(TASK ITEM): Below are records; please set down exactly the lines from the first through the one containing "s ← resolve (liveTree r) segs;".
'''
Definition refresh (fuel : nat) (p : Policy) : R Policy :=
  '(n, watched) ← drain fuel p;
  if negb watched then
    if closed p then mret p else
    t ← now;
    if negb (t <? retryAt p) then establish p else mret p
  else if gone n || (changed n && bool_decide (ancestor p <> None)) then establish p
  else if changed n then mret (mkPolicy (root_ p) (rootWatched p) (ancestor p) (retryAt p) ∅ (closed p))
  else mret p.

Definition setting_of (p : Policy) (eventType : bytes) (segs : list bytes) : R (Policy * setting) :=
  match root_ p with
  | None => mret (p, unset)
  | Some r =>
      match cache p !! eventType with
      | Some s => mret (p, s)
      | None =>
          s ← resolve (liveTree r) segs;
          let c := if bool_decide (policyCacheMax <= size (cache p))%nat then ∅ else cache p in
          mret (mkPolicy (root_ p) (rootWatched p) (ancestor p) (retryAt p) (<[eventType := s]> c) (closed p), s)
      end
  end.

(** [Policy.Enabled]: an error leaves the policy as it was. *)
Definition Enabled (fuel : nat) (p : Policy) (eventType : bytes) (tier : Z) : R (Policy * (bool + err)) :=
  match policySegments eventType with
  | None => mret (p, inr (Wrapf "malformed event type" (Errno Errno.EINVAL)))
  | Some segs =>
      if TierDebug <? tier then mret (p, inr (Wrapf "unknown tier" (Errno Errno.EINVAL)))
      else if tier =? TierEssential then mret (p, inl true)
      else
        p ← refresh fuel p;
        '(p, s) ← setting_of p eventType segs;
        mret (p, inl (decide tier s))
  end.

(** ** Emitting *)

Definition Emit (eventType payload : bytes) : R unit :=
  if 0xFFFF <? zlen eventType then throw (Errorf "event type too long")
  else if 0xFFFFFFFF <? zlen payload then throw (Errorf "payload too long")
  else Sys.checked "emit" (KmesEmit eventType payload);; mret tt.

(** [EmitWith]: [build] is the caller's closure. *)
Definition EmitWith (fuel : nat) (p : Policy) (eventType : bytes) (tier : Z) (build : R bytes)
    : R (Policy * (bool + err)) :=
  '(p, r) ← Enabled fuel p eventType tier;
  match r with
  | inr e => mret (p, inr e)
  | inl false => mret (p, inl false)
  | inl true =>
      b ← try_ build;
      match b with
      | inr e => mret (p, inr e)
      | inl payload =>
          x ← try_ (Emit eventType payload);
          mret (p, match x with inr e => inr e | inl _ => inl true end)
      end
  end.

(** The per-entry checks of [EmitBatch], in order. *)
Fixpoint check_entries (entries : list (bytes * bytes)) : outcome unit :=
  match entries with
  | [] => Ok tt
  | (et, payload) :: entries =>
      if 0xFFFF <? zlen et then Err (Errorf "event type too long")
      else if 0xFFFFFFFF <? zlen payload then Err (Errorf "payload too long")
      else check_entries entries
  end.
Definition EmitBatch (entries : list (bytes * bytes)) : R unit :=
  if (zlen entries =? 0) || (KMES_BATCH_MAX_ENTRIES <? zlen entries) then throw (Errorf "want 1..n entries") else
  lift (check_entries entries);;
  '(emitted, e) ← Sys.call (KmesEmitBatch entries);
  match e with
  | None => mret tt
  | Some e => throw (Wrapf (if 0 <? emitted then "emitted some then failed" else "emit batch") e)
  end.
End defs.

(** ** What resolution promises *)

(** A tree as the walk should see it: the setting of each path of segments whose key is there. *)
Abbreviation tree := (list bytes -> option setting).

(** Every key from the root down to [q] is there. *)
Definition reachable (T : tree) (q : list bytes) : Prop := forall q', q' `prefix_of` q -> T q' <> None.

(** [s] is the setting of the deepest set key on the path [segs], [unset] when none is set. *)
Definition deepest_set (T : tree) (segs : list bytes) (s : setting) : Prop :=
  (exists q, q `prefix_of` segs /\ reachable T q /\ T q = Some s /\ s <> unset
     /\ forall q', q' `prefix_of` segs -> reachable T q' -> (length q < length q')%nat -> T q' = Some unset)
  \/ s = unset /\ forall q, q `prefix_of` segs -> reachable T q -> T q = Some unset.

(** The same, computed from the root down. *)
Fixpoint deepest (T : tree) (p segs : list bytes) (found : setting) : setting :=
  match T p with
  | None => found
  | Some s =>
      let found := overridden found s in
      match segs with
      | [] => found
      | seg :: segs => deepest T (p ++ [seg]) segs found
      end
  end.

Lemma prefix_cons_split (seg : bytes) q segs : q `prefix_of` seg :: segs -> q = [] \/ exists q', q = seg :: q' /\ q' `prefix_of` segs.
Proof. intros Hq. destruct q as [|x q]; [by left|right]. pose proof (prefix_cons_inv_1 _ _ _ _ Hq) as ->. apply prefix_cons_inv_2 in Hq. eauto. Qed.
'''
(SOLUTION TO THE EXERCISE):
Definition refresh (fuel : nat) (p : Policy) : R Policy :=
  '(n, watched) ← drain fuel p;
  if negb watched then
    if closed p then mret p else
    t ← now;
    if negb (t <? retryAt p) then establish p else mret p
  else if gone n || (changed n && bool_decide (ancestor p <> None)) then establish p
  else if changed n then mret (mkPolicy (root_ p) (rootWatched p) (ancestor p) (retryAt p) ∅ (closed p))
  else mret p.

Definition setting_of (p : Policy) (eventType : bytes) (segs : list bytes) : R (Policy * setting) :=
  match root_ p with
  | None => mret (p, unset)
  | Some r =>
      match cache p !! eventType with
      | Some s => mret (p, s)
      | None =>
          s ← resolve (liveTree r) segs;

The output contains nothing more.